PROVIDED DATA →
(** * world.js: the World of a small Verlet particle system

    A shallow embedding of [src/source/world.js] and the properties its
    specification states about it.

    Conventions of the model.
    - The methods are written once, over an arithmetic ([Arith]) that
      supplies the numbers, the operations [+ - * /], the square root and
      the comparisons of the source.  [Binary64] is the arithmetic of the
      program: a JavaScript number is an IEEE 754 double, each operation
      rounds.  [Exact] is the arithmetic of the real numbers, which the
      specification's data model speaks of.  A property that needs no
      arithmetic law is proved for every arithmetic, so for the program; a
      property that holds only without rounding says so.
    - Objects live in a store indexed by their identity ([loc]); [!==] on
      objects is inequality of identities.  World and Point objects have the
      fields the source reads and writes; a plain object literal (the
      [options] of [addPoint]) is a finite map from field names to values.
    - A method of the source is a computation in the monad [M]: it threads
      the store, may raise (a [TypeError] is [None]) and records the calls
      it makes, so that "is invoked" has a meaning.
    - Point and Constraint are collaborators whose code is elsewhere: their
      methods and constructors are parameters of [step], [addPoint] and
      [addConstraint], and their [draw] methods of [draw]. *)

From Stdlib Require Import Reals Lra List FunctionalExtensionality.
From Stdlib Require Import ZArith.
From Stdlib Require Floats.
From stdpp Require Import base functions strings gmap.
Import ListNotations.
Lemma coordinate_warp_then_interpolate_witness :
  exists warped_ROI,
    ('(xi, yi) <- coordinate_warp [[1; 0; 5]; [0; 1; 7]; [0; 0; 1]] (2%nat, 3%nat);;
     interpolate_warp unit (fun _ _ => Ok tt) (fun _ y x => 10 * y + x)
                      xi yi [[1; 2]; [3; 4]] (2%nat, 3%nat) None 3)
    = Ok warped_ROI /\
    has_shape 2 3 warped_ROI /\
    forall r c, (r < 2)%nat -> (c < 3)%nat ->
                at2 warped_ROI r c
                = 10 * (at2 [[1; 0; 5]; [0; 1; 7]; [0; 0; 1]] 1 0 * INR c
                        + at2 [[1; 0; 5]; [0; 1; 7]; [0; 0; 1]] 1 1 * INR r
                        + at2 [[1; 0; 5]; [0; 1; 7]; [0; 0; 1]] 1 2)
                  + (at2 [[1; 0; 5]; [0; 1; 7]; [0; 0; 1]] 0 0 * INR c
                     + at2 [[1; 0; 5]; [0; 1; 7]; [0; 0; 1]] 0 1 * INR r
                     + at2 [[1; 0; 5]; [0; 1; 7]; [0; 0; 1]] 0 2).
Proof.
  apply (coordinate_warp_then_interpolate
           unit (fun _ _ => Ok tt) (fun _ y x => 10 * y + x)
           [[1; 0; 5]; [0; 1; 7]; [0; 0; 1]] [[1; 2]; [3; 4]] 2 3 None 3 tt);
    [concrete_shape|right; split; reflexivity].
Defined.

(** ** The correlation surface *)

Lemma np_sum_cons (x : R) (l : vec) : np_sum (x :: l) = x + np_sum l.
Proof. reflexivity. Qed.
(** ** Coordinates stored by [move] *)

(** C1, as amended.  With a reference resolution of at least 1x1 and
    arguments of the parameter type [uint16_t], [move(x, y)] returns.  If the
    reference resolution is not 32767x32767 it stores
    [floor(32767 * x / width) mod 65536] and
    [floor(32767 * y / height) mod 65536], the reduction being the
    conversion to the 16-bit field; each is the exact floor whenever that
    floor is below 65536, which covers every input inside the reference
    resolution.  If the reference resolution is 32767x32767 the arguments are
    stored unchanged.  With 1920x1080 and (960, 540) the stored pair is
    (16383, 16383). *)
Theorem move_stores_rescaled (w : World) (x y : Z) :
  u16 x -> u16 y ->
  1 <= _width (mouse w) -> 1 <= _height (mouse w) ->
  exists w',
    move x y w = Done tt w' /\
    (_width (mouse w) <> 32767 \/ _height (mouse w) <> 32767 ->
       _x (mouse w') = (32767 * x / _width (mouse w)) mod 65536 /\
       _y (mouse w') = (32767 * y / _height (mouse w)) mod 65536 /\
       (32767 * x / _width (mouse w) < 65536 ->
          _x (mouse w') = 32767 * x / _width (mouse w)) /\
       (32767 * y / _height (mouse w) < 65536 ->
          _y (mouse w') = 32767 * y / _height (mouse w))) /\
    (_width (mouse w) = 32767 /\ _height (mouse w) = 32767 ->
       _x (mouse w') = x /\ _y (mouse w') = y) /\
    (_width (mouse w) = 1920 -> _height (mouse w) = 1080 ->
       x = 960 -> y = 540 ->
       _x (mouse w') = 16383 /\ _y (mouse w') = 16383).
Proof.
  intros Hx Hy HW HH.
  assert (rescaled :
    _width (mouse w) <> 32767 \/ _height (mouse w) <> 32767 ->
    exists w', move x y w = Done tt w' /\
      _x (mouse w') = rescale x (_width (mouse w)) /\
      _y (mouse w') = rescale y (_height (mouse w))).
  { intros Hnat. rewrite move_rescaling by (auto; lia).
    match goal with |- exists _, when ?a report ?w0 = _ /\ _ =>
      destruct (when_report a w0) as (w' & E & _ & _ & Ex & Ey & _) end.
    exists w'. cbn in Ex, Ey. auto. }
  destruct (Z.eq_dec (_width (mouse w)) 32767) as [EW | NW];
    [destruct (Z.eq_dec (_height (mouse w)) 32767) as [EH | NH] |].
  - (* native range: pass through *)
    rewrite move_native by assumption.
    match goal with |- exists _, when ?a report ?w0 = _ /\ _ =>
      destruct (when_report a w0) as (w' & E & _ & _ & Ex & Ey & _) end.
    exists w'. cbn in Ex, Ey. split; [exact E |].
    split; [intros [? | ?]; contradiction |].
    split; [auto | intros; lia].
  - destruct rescaled as (w' & E & Ex & Ey); [auto |].
    exists w'. split; [exact E |]. rewrite Ex, Ey.
    split; [intros _ | split; [intros [_ ?]; contradiction | intros; lia]].
    rewrite !rescale_mod by assumption.
    repeat split; intros; rewrite <- rescale_mod by assumption;
      now apply rescale_exact.
  - destruct rescaled as (w' & E & Ex & Ey); [auto |].
    exists w'. split; [exact E |]. rewrite Ex, Ey.
    split; [intros _ | split; [intros [? _]; contradiction |]].
    + rewrite !rescale_mod by assumption.
      repeat split; intros; rewrite <- rescale_mod by assumption;
        now apply rescale_exact.
    + intros -> -> -> ->. split; reflexivity.
Qed.

(** The rescaling example of the specification, obtained from the theorem
    on a freshly constructed adapter (1920x1080). *)
Lemma move_stores_rescaled_witness :
  exists w',
    move 960 540 (AbsMouse_ctor HID_empty) = Done tt w' /\
    _x (mouse w') = 16383 /\ _y (mouse w') = 16383.
Proof.
  destruct (move_stores_rescaled (AbsMouse_ctor HID_empty) 960 540)
    as (w' & E & _ & _ & Hex).
  - unfold u16; lia.
  - unfold u16; lia.
  - cbn; lia.
  - cbn; lia.
  - exists w'. split; [exact E | apply Hex; reflexivity].
Defined.

(** C1 as stated fails: with reference resolution 1x1, [move(3, 0)] stores
    32765 where the stated floor is 98301, which no 16-bit field holds. *)
Lemma move_exact_floor_counterexample :
  exists w',
    (init 1 1 false ;; move 3 0) (AbsMouse_ctor HID_empty) = Done tt w' /\
    _x (mouse w') = 32765 /\
    32767 * 3 / 1 = 98301 /\
    _x (mouse w') <> 32767 * 3 / 1.
Proof.
  eexists. split; [vm_compute; reflexivity |].
  cbn. repeat split; discriminate.
Qed.

(** ** The coordinate range over sequences of calls *)

Lemma when_report_in_range a w :
  in_range (mouse w) ->
  exists w', when a report w = Done tt w' /\ in_range (mouse w') /\
             _width (mouse w') = _width (mouse w) /\
             _height (mouse w') = _height (mouse w).
Proof.
  intros (HW & HH & Hx & Hy).
  destruct (when_report a w) as (w' & E & _ & _ & Ex & Ey & EW & EH & _).
  exists w'. unfold in_range. rewrite Ex, Ey, EW, EH. auto 10.
Qed.

(** One call keeps the range, and the rest of the sequence stays inside the
    reference resolution then in force. *)
Lemma call_in_range c tl w :
  call_typed c ->
  in_reference (_width (mouse w)) (_height (mouse w)) (c :: tl) ->
  in_range (mouse w) ->
  exists w',
    call c w = Done tt w' /\ in_range (mouse w') /\
    in_reference (_width (mouse w')) (_height (mouse w')) tl.
Proof.
  intros Hty Href Hin. pose proof Hin as (HW & HH & Hx & Hy).
  destruct c as [width height a | x y | wheel | button | button | ];
    cbn [call call_typed in_reference] in *.
  - (* init *)
    destruct Href as (Hw & Hh & Htl). eexists. split; [reflexivity |].
    cbn. unfold in_range. cbn. auto 10.
  - (* move *)
    destruct Hty as (Tx & Ty). destruct Href as (Hxw & Hyh & Htl).
    assert (Hgoal : forall vx vy, 0 <= vx <= 32767 -> 0 <= vy <= 32767 ->
      exists w', when (_autoReport (mouse w)) report
                   (mkWorld (set_xy vx vy (mouse w)) (hid w)) = Done tt w' /\
                 in_range (mouse w') /\
                 in_reference (_width (mouse w')) (_height (mouse w')) tl).
    { intros vx vy Hvx Hvy.
      match goal with |- exists _, when ?a report ?w0 = _ /\ _ =>
        destruct (when_report_in_range a w0) as (w' & E & Hin' & EW & EH) end.
      - unfold in_range. cbn. auto.
      - exists w'. rewrite EW, EH. cbn. auto. }
    destruct (Z.eq_dec (_width (mouse w)) 32767) as [EW | NW];
      [destruct (Z.eq_dec (_height (mouse w)) 32767) as [EH | NH] |].
    + rewrite move_native by assumption. unfold u16 in *. apply Hgoal; lia.
    + rewrite move_rescaling by (auto; lia).
      apply Hgoal; now apply rescale_in_range.
    + rewrite move_rescaling by (auto; lia).
      apply Hgoal; now apply rescale_in_range.
  - (* scroll *)
    rewrite scroll_unfold.
    match goal with |- exists _, when ?a report ?w0 = _ /\ _ =>
      destruct (when_report_in_range a w0) as (w' & E & Hin' & EW & EH) end.
    + exact Hin.
    + exists w'. rewrite EW, EH. auto.
  - (* press *)
    rewrite press_unfold.
    match goal with |- exists _, when ?a report ?w0 = _ /\ _ =>
      destruct (when_report_in_range a w0) as (w' & E & Hin' & EW & EH) end.
    + exact Hin.
    + exists w'. rewrite EW, EH. auto.
  - (* release *)
    rewrite release_unfold.
    match goal with |- exists _, when ?a report ?w0 = _ /\ _ =>
      destruct (when_report_in_range a w0) as (w' & E & Hin' & EW & EH) end.
    + exact Hin.
    + exists w'. rewrite EW, EH. auto.
  - (* report *)
    destruct (when_report_in_range true w Hin) as (w' & E & Hin' & EW & EH).
    exists w'. rewrite EW, EH. auto.
Qed.

(** C2, as amended.  Started with a reference resolution of at least 1x1
    and coordinates within 0..32767, every sequence of calls to [init],
    [move], [scroll], [press], [release] and [report] returns and leaves
    [_x] and [_y] within 0..32767, provided every [init] sets a reference
    resolution of at least 1x1 and every [move] is passed a point inside the
    reference resolution then in force ([x <= width], [y <= height]). *)
Theorem coordinates_stay_in_range (cs : list Call) :
  forall w : World,
    Forall call_typed cs ->
    in_reference (_width (mouse w)) (_height (mouse w)) cs ->
    1 <= _width (mouse w) -> 1 <= _height (mouse w) ->
    0 <= _x (mouse w) <= 32767 -> 0 <= _y (mouse w) <= 32767 ->
    exists w',
      calls cs w = Done tt w' /\
      0 <= _x (mouse w') <= 32767 /\ 0 <= _y (mouse w') <= 32767.
Proof.
  assert (gen : forall w, Forall call_typed cs ->
    in_reference (_width (mouse w)) (_height (mouse w)) cs ->
    in_range (mouse w) ->
    exists w', calls cs w = Done tt w' /\ in_range (mouse w')).
  { induction cs as [| c tl IH]; intros w Hty Href Hin.
    - exists w. split; [reflexivity | exact Hin].
    - inversion Hty as [| ? ? Hc Htl]; subst.
      destruct (call_in_range c tl w Hc Href Hin) as (w1 & E1 & Hin1 & Href1).
      destruct (IH w1 Htl Href1 Hin1) as (w' & E & Hin').
      exists w'. split; [| exact Hin'].
      cbn [calls]. unfold bind. rewrite E1. exact E. }
  intros w Hty Href HW HH Hx Hy.
  destruct (gen w Hty Href) as (w' & E & _ & _ & Hx' & Hy').
  - unfold in_range. auto.
  - exists w'. auto.
Qed.

(** The theorem on a sequence that changes the reference resolution, moves
    to a corner of it, clicks and scrolls. *)
Lemma coordinates_stay_in_range_witness :
  exists w',
    calls [CallMove 1920 1080; CallInit 800 600 true; CallMove 800 0;
           CallPress 1; CallScroll (-3); CallRelease 1; CallReport]
          (AbsMouse_ctor HID_empty) = Done tt w' /\
    0 <= _x (mouse w') <= 32767 /\ 0 <= _y (mouse w') <= 32767.
Proof.
  apply (coordinates_stay_in_range
           [CallMove 1920 1080; CallInit 800 600 true; CallMove 800 0;
            CallPress 1; CallScroll (-3); CallRelease 1; CallReport]
           (AbsMouse_ctor HID_empty)).
  - repeat constructor; cbn; unfold u16, u8, i8; lia.
  - cbn. lia.
  - cbn. lia.
  - cbn. lia.
  - cbn. lia.
  - cbn. lia.
Defined.
(** * Inter: signal scorer, indicator library, market-data cache and
    rate-limited signal store.

    A shallow embedding of [trading_engine.py], [technical_indicators.py]
    and [signal_manager.py].  Python floats are IEEE binary64 values
    (primitive floats), Python ints are [Z], dicts are [gmap]s, exceptions
    are an explicit [outcome] monad, and the libraries the code calls
    (pandas, json, datetime's ISO codec, yfinance, the random source) are
    interfaces the definitions are parameterised by. *)

From Stdlib Require Import ZArith List String Ascii Bool Lia Floats.
From stdpp Require Import base tactics option list gmap strings pretty.

Set Warnings "-inexact-float".
Local Open Scope Z_scope.

(* ================================================================== *)
(** ** Python values, exceptions and [try]/[except] *)
(* ================================================================== *)

Module Py.

Inductive exn : Type :=
  | KeyError | IndexError | AttributeError | TypeError | ValueError
  | ImportError | OtherError.

(** The result of running a block: it returns a value or raises. *)
Inductive outcome (A : Type) : Type :=
  | Return (a : A)
  | Raise (e : exn).
Arguments Return {A} a.
Arguments Raise {A} e.

#[global] Instance outcome_ret : MRet outcome := fun A a => Return a.
#[global] Instance outcome_bind : MBind outcome := fun A B f m =>
  match m with
  | Return a => f a
  | Raise e => Raise e
  end.

(** [try: body except Exception as e: handler e]. *)
Definition try_except {A} (body : outcome A) (handler : exn -> outcome A)
  : outcome A :=
  match body with
  | Return a => Return a
  | Raise e => handler e
  end.

Definition raises {A} (o : outcome A) : Prop := exists e, o = Raise e.

(** Float comparisons as Python writes them; every one is [False] on NaN. *)
Definition flt (a b : float) : bool := PrimFloat.ltb a b.
Definition fgt (a b : float) : bool := PrimFloat.ltb b a.
Definition fle (a b : float) : bool := PrimFloat.leb a b.
Definition fge (a b : float) : bool := PrimFloat.leb b a.

(** [min(a, b)] on floats: the first argument unless the second is smaller. *)
Definition fmin (a b : float) : float := if flt b a then b else a.

(** A naive [datetime] is the count of microseconds since the start of
    the calendar; a [timedelta] is kept normalised as Python keeps it. *)
Definition datetime := Z.

Record timedelta : Type := {
  days : Z;
  seconds : Z;
  microseconds : Z
}.

Definition us_per_second : Z := 1000000.
Definition us_per_day : Z := 86400 * us_per_second.

Definition timedelta_of_us (d : Z) : timedelta := {|
  days := d / us_per_day;
  seconds := (d mod us_per_day) / us_per_second;
  microseconds := (d mod us_per_day) mod us_per_second
|}.

(** [a - b] on datetimes. *)
Definition datetime_sub (a b : datetime) : timedelta := timedelta_of_us (a - b).

(** [timedelta(hours = h)], and [t - timedelta(...)]. *)
Definition hours (h : Z) : Z := h * 3600 * us_per_second.
Definition timedelta_days (d : Z) : Z := d * us_per_day.

(** The values a signal dict holds. *)
Inductive pyval : Type :=
  | PNone
  | PBool (b : bool)
  | PInt (z : Z)
  | PFloat (f : float)
  | PStr (s : string)
  | PDatetime (t : datetime)
  | PObject (tag : nat).

Abbreviation pydict := (gmap string pyval).

(** [d[k]]: raises [KeyError] on a missing key. *)
Definition getitem (d : pydict) (k : string) : outcome pyval :=
  match d !! k with
  | Some v => Return v
  | None => Raise KeyError
  end.

End Py.
Import Py.

(* ================================================================== *)
(** ** pandas: series and data frames *)
(* ================================================================== *)

Module Pandas.

(** A series is a list of labelled cells; its index and values are
    aligned by construction. *)
Definition Series := list (Z * float).

Definition index (s : Series) : list Z := fmap fst s.
Definition values (s : Series) : list float := fmap snd s.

TASK INSTRUCTIONS → Write down again, exactly as given, only the lines above that fall from the line with "Definition timedelta_days (d" to the line with "Definition Series := list (Z * float).", inclusive.

TASK ANSWER →
Definition timedelta_days (d : Z) : Z := d * us_per_day.

(** The values a signal dict holds. *)
Inductive pyval : Type :=
  | PNone
  | PBool (b : bool)
  | PInt (z : Z)
  | PFloat (f : float)
  | PStr (s : string)
  | PDatetime (t : datetime)
  | PObject (tag : nat).

Abbreviation pydict := (gmap string pyval).

(** [d[k]]: raises [KeyError] on a missing key. *)
Definition getitem (d : pydict) (k : string) : outcome pyval :=
  match d !! k with
  | Some v => Return v
  | None => Raise KeyError
  end.

End Py.
Import Py.

(* ================================================================== *)
(** ** pandas: series and data frames *)
(* ================================================================== *)

Module Pandas.

(** A series is a list of labelled cells; its index and values are
    aligned by construction. *)
Definition Series := list (Z * float).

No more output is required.